Although dayparting usually is accomplished in the music scheduler, it can be done in automation software.

For example, Dave Scott, president of Scott Studios Corp., said, “A live jock normally can make any addition, deletion or substitution he chooses. However, automation can either prohibit or require a password for any of the above.”

Other automation options noted by Scott include locking in power songs so no changes are possible, but allowing swaps in lesser categories.

Dayparting the station’s audio processor is a practice that had its origins in the early 1980s, when a few pioneering engineers connected their stations’ audio processors to computers or relay boxes to change the settings by daypart. As microcontrollers with clock/memory chips became more available, most processor manufacturers made dayparting a built-in function of the box.

The intent of many early efforts was to sound softer and reduce listener fatigue during midday hours when there were more women listening, and be loud and aggressive during drive time and overnights.

While the technology to daypart processors has been available for years, it does not appear to be widely used, at least not domestically.

“About 15 to 20 percent of our U.S. customers use the dayparting function of their Omnia processors,” said Frank Foti, president of Omnia Systems. He adds it is more readily used by state-run broadcasters in Europe. Foti said many of these operations run different types of programming to different transmitters at different times, so it is advantageous to change the technical side of the sound along with the programming.
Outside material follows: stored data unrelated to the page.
(* ===== verification/ItsInvariant.v ===== *)
(** * ITS: invariants of the specification

    What follows from the rules of [its_change] alone: what never changes in an account, and the
    well-formedness of the accounts of every reachable state. *)

From stdpp Require Import base gmap list.
From Stdlib Require Import ZArith Lia.
From S2P Require Import Prelude Errors External GatewayState ItsState Ledger LedgerLemmas ItsLemmas ItsSpec.

Section invariant.
Context {keccak : Keccak} {pda : SolanaPda} {ids : ProgramIds} {network : ItsNetwork} {pda_laws : SolanaPdaLaws}.

(** ** What a change keeps *)

(** The fields that no instruction changes. *)
Definition fixed (d d' : AccountData) : Prop :=
  match d, d' with
  | DIts c, DIts c' =>
      InterchainTokenService.its_hub_address c' = InterchainTokenService.its_hub_address c /\
      InterchainTokenService.chain_name c' = InterchainTokenService.chain_name c /\
      InterchainTokenService.bump c' = InterchainTokenService.bump c
  | DTokenManager t, DTokenManager t' =>
      TokenManager.ty t' = TokenManager.ty t /\ TokenManager.token_id t' = TokenManager.token_id t /\
      TokenManager.token_address t' = TokenManager.token_address t /\
      TokenManager.associated_token_account t' = TokenManager.associated_token_account t /\
      TokenManager.bump t' = TokenManager.bump t
  | _, _ => d' = d
  end.

(** Only roles accounts are closed. *)
Definition persists (m m' : ItsMap) : Prop := forall k d, m !! k = Some d ->
  (exists r, d = DUserRoles r) \/ exists d', m' !! k = Some d' /\ fixed d d'.

Lemma fixed_refl d : fixed d d.
Proof. by destruct d. Qed.

Lemma persists_refl m : persists m m.
Proof. intros k d H. right. exists d. split; [done|apply fixed_refl]. Qed.

(** An account that is new, or keeps its fixed fields, or has roles. *)
Definition may_put (m : ItsMap) (k : Pubkey) (d : AccountData) : Prop :=
  m !! k = None \/ exists d0, m !! k = Some d0 /\ ((exists r, d0 = DUserRoles r) \/ fixed d0 d).

Lemma persists_insert m k d : may_put m k d -> persists m (<[k := d]> m).
Proof.
  intros Hk j x Hj. destruct (decide (j = k)) as [->|Hne].
  - rewrite lookup_insert_eq. destruct Hk as [Hk|(d0 & Hk & [Hr|Hf])]; [congruence| |]; simplify_eq; [by left|].
    right. by exists d.
  - rewrite lookup_insert_ne by done. right. exists x. split; [done|apply fixed_refl].
Qed.

Lemma persists_insert_fresh m m' k d : persists m m' -> m' !! k = None -> persists m (<[k := d]> m').
Proof.
  intros Hm Hk j x Hj. destruct (Hm j x Hj) as [Hr|(d' & Hd & Hf)]; [by left|right].
  exists d'. rewrite lookup_insert_ne; [done|congruence].
Qed.

Lemma put_roles_lookup m k r j d :
  put_roles m k r !! j = Some d ->
  (j = k /\ d = DUserRoles r /\ UserRoles.roles r <> 0) \/ (j <> k /\ m !! j = Some d).
Proof.
  unfold put_roles, UserRoles.has_roles. destruct (negb _) eqn:Hr.
  - rewrite lookup_insert_Some. bool_props. intros [[<- <-]|[? ?]]; [left|right]; done.
  - rewrite lookup_delete_Some. intros [? ?]. right. by split.
Qed.

Lemma put_roles_other m k r j : j <> k -> put_roles m k r !! j = m !! j.
Proof.
  intros Hj. unfold put_roles. destruct (UserRoles.has_roles r);
    [by rewrite lookup_insert_ne|by rewrite lookup_delete_ne].
Qed.

Lemma persists_put m k r r0 : m !! k = Some (DUserRoles r0) -> persists m (put_roles m k r).
Proof.
  intros Hk j x Hj. destruct (decide (j = k)) as [->|Hne]; [left; exists r0; congruence|].
  right. exists x. rewrite put_roles_other by done. split; [done|apply fixed_refl].
Qed.

(** A roles account on top of a change that keeps the rest. *)
Lemma persists_roles m m' k r r0 :
  persists m m' -> m !! k = None \/ m !! k = Some (DUserRoles r0) -> persists m (<[k := DUserRoles r]> m').
Proof.
  intros Hm Hk j x Hj. destruct (decide (j = k)) as [->|Hne].
  - left. exists r0. destruct Hk; congruence.
  - rewrite lookup_insert_ne by done. by apply Hm.
Qed.

Lemma roles_or_new_cases m k r : roles_or_new m k r -> m !! k = None \/ m !! k = Some (DUserRoles r).
Proof. intros [H|[H _]]; auto. Qed.

Lemma flow_step_fixed now t n dir t' :
  flow_step now t n dir = Ok t' -> fixed (DTokenManager t) (DTokenManager t') /\ flow_limit_of t' = flow_limit_of t.
Proof.
  unfold flow_step. destruct (flow_limit_of t) as [l|] eqn:Hl; intros H; inv_result; [|by rewrite Hl].
  split; [done|].
  match goal with H : FlowState.add_flow _ _ _ = Ok _ |- _ => rename H into Ha end.
  assert (FlowState.flow_limit (FlowState.reset_for_epoch (TokenManager.flow_slot t) x) = Some l) as Hr.
  { unfold FlowState.reset_for_epoch. by case_match. }
  unfold FlowState.add_flow in Ha. rewrite Hr in Ha. destruct dir; by inv_result.
Qed.
(* ===== verification/ItsAuthority.v ===== *)
(** * ITS: authority

    Who can change the configuration, the limits and the roles, proved on the rules of [its_change]. *)

From stdpp Require Import base gmap list.
From Stdlib Require Import ZArith Lia.
From S2P Require Import Prelude Errors External GatewayState ItsState Ledger LedgerLemmas ItsLemmas ItsSpec ItsInvariant.

Section authority.
Context {keccak : Keccak} {pda : SolanaPda} {ids : ProgramIds} {network : ItsNetwork}.

(** ** Configuration *)

(** The signers who may change the trusted chains of the root at [k]. *)
Definition chain_authority (e : ItsEnv) (m : ItsMap) (k : Pubkey) : Prop :=
  exists s, env_signed e s /\ (env_upgrade e s \/ has_role m k s ROLE_OPERATOR).

(** What happened to the root at [k]. *)
Definition root_change (e : ItsEnv) (m : ItsMap) (k : Pubkey) (c c' : InterchainTokenService.t) : Prop :=
  fixed (DIts c) (DIts c') /\
  (InterchainTokenService.paused c' = InterchainTokenService.paused c \/
   exists s, env_signed e s /\ env_upgrade e s) /\
  (InterchainTokenService.trusted_chains c' = InterchainTokenService.trusted_chains c \/ chain_authority e m k).
(** What [execute] passes on for a transfer. *)
Lemma cpi_transfer_eval w c root km t tp payer kin ksig kg d sc tr m extra :
  root_at (its w) root c -> manager_at (its w) km root (TokenManager.token_id t) t -> deliverable w c km t tp d sc tr ->
  let mint := TokenManager.token_address t in
  execute_interchain_transfer_extra_accounts d d (get_associated_token_address d mint tp) None = Ok extra ->
  exists w', cpi_execute_interchain_transfer (delivery_accounts payer kin ksig kg root km mint tp extra) c tr m sc w
    = Ok (tt, w').
Proof.
  intros Hr Hm Hdl mint Hex. unfold execute_interchain_transfer_extra_accounts in Hex. injection Hex as <-.
  unfold cpi_execute_interchain_transfer, delivery_accounts. cbn [xe_remaining_accounts fmap list_fmap meta_info meta_pubkey
    meta_is_signer meta_is_writable meta_new_readonly meta_new].
  rewrite (dl_destination _ _ _ _ _ _ _ _ Hdl).
  do 4 (erewrite bind_eval by (apply lift_ok; split; reflexivity); cbv beta; cbn [fst snd head tail]).
  do 6 (erewrite bind_eval by (eapply self_account_eval; [exact Hr|by auto|done]); cbv beta).
  erewrite bind_eval by reflexivity. cbv beta.
  by eapply execute_interchain_transfer_eval.
Qed.
(** C20: A transfer of the hub reaches the memo program. With the memo program deployed, an [execute] of ITS
    that succeeds with a transfer to it with data gave the tokens to the account of the program's own
    token authority, and in the same instruction the program read the data's payload as text, added one
    to the counter, which is the first account that the data names, and sent all it received to the
    second, if there is one. *)
Theorem hub_transfer_reaches_memo a m payload w u w' sc tr data
    (Hrun : its_entry (ItExecute a m payload) w = Ok (u, w'))
    (Hmsg : hub_message_try_from_slice payload = Some (encoding.ReceiveFromHub sc (encoding.MInterchainTransfer tr)))
    (Hdest : arr_try_from 32 (encoding.it_destination_address tr) = Some memo_ID)
    (Hdata : encoding.it_data tr = Some data) (Hne : data <> []) :
  exists p cs c k rest ty authority b n v,
    let tp := xe_token_program a in
    let mint := key (xe_token_mint a) in
    let ata := get_associated_token_address authority mint tp in
    decode data = Ok p /\ text cs (payload_without_accounts p) /\ map meta_pubkey (account_meta p) = k :: rest /\
    counted k c w w' /\
    find_program_address [ITS_TOKEN_AUTHORITY_SEED] memo_ID = Some (authority, b) /\
    tokens_given ty tp mint (key (xe_token_manager_ata a)) ata (encoding.it_amount tr) n (ledger w) (ledger v) /\
    match rest with
    | d :: _ => tokens_taken LockUnlock tp mint ata d n n (ledger v) (ledger w')
    | [] => same_tokens (ledger v) (ledger w')
    end.
Proof.
  cbn [its_entry] in Hrun. apply its_execute_ok in Hrun as (c & sc' & inner & v0 & Hrec & Hmr).
  destruct Hrec as (_ & _ & _ & Hm & _ & _ & _ & Hgf & _). rewrite Hmsg in Hm. injection Hm as <- <-.
  destruct Hmr as (d & x & Hd & (_ & _ & Emint & Eata & Etp) & H). rewrite Hdest in Hd. injection Hd as <-.
  rewrite Hdata in H. cbn [default] in H.
  apply execute_interchain_transfer_ok in H
    as (root & t & t' & n & v1 & v & _ & _ & _ & _ & _ & _ & Hd & Hacc & _ & Hata & Htk & _ & _ & _ & _ & Hst & Hend).
  cbn [Datatypes.id] in Hend. rewrite bool_decide_eq_false_2 in Hend by done. destruct Hend as (v' & Hcall & Hits & _).
  apply destination_called_memo in Hcall as (p & a' & args & Hp & Hn & Hargs & Hr & F1 & F2 & F3 & F4 & F5); [|done].
  destruct Hr as (c' & cs & (_ & _ & [b Hb] & _) & Hcs & Hc & Hf & _). rewrite Hargs in Hcs. rewrite Hn in Hf.
  unfold forwarded in Hf. rewrite F1, F2, F4 in Hf. rewrite F3 in Hb.
  apply associated_token_if_needed_ok in Hacc as (_ & _ & _ & _ & Htp & _).
  exists p, cs, c', (key (mt_counter a')), (map key (mt_remaining_accounts a')), (TokenManager.ty t).
  exists (key (et_destination_token_authority x)), b, n, v. cbv zeta. rewrite <- Emint, <- Eata, <- Etp, <- Hata.
  split_and!; try done.
  - assert (mo v = mo w) as E by (unfold mo; rewrite Hst by apply in_repository; apply Hgf, memo_ids).
    assert (mo w' = mo v') as E' by apply Hits, memo_ids. unfold counted, counter_at in *. by rewrite E', <- E.
  - eapply tokens_given_same_before; [done| |exact Htk]. intros q k Hq. rewrite !owned_bytes_state. rewrite Hgf; [done|].
    intros ->. apply token_program_ids in Hq as [Hq _]. by apply Hq, in_repository.
  - apply only_its_tokens in Hits. destruct (mt_remaining_accounts a') as [|d l]; cbn [head map] in *.
    + intros q k Hq. rewrite Hits by done. by apply Hf.
    + by eapply tokens_taken_same.
Qed.
End deployed.
End memo.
In the United States, interest in processor dayparting seems to have peaked about 10 years ago, and slowly gone into decline.

“Some of the motivation may have fallen off with consolidation, fewer stations are in direct competition with each other now,” Foti speculated. It may also be that this knowledge wasn’t passed along from a previous generation of programmers and engineers.

Bob Orban, vice president and chief engineer for CRL/Orban, listed some instances when dayparting the processor is important.

“Public radio stations that program classical, jazz and news/talk during different parts of the day could definitely benefit from this practice.” He added, “AM stations may want to push the processing harder during the evening hours to compensate for nighttime propagation conditions.”

Case by case

When it comes to dayparting processors at stations with the same format all day, Orban feels that the situation becomes murky.

“There is a lot of anecdotal evidence, but no hard research data to support whether the practice really works.” He speculates that if a station’s ratings suggest a drop in female listeners at some part of the day, however, it might be worth dialing down the high end a bit to try to reduce listener fatigue.

Orban too has seen a decline in the practice of dayparting processors. This lack of interest may just be a function of the increased workload typical at many consolidated stations.

“If I had 12 hours of work to do in an 8-hour day, tweaking the processor for different dayparts probably wouldn’t be at the top of my list,” Orban said.

Another dayparting practice is to boost average loudness during morning-drive variety talk shows on music stations. One major-market engineer said he uses this approach on three of his FMs.

“With lots of phone calls, maintaining a higher average modulation for the talk segments makes these shows easier to listen to in cars during the noisy morning drive time.

“After 10 a.m., music reigns and processing is backed off, then cranked back up a bit 7 p.m. to midnight for CHR and alternative.”

At Infinity’s WBCN(FM) in Boston, Chief Engineer Bill Bracken uses the dayparting feature of his Omnia processor to create three distinct sounds for the station.

Throughout most of the day, WBCN has a modern rock format, and the processor is set in a fairly typical fashion for this type of music. From 6 to 11 a.m., the station broadcasts “The Howard Stern Show.”

“On the processor’s rock setting, the satellite hiss was unbearable,” Bracken said. “We tried a talk setting, and there was still too much hiss, so we dialed down the extreme high end a bit, and that worked.”

WBCN also carries New England Patriots football, and uses one of the Omnia talk presets with a bit more bass when the games are broadcast.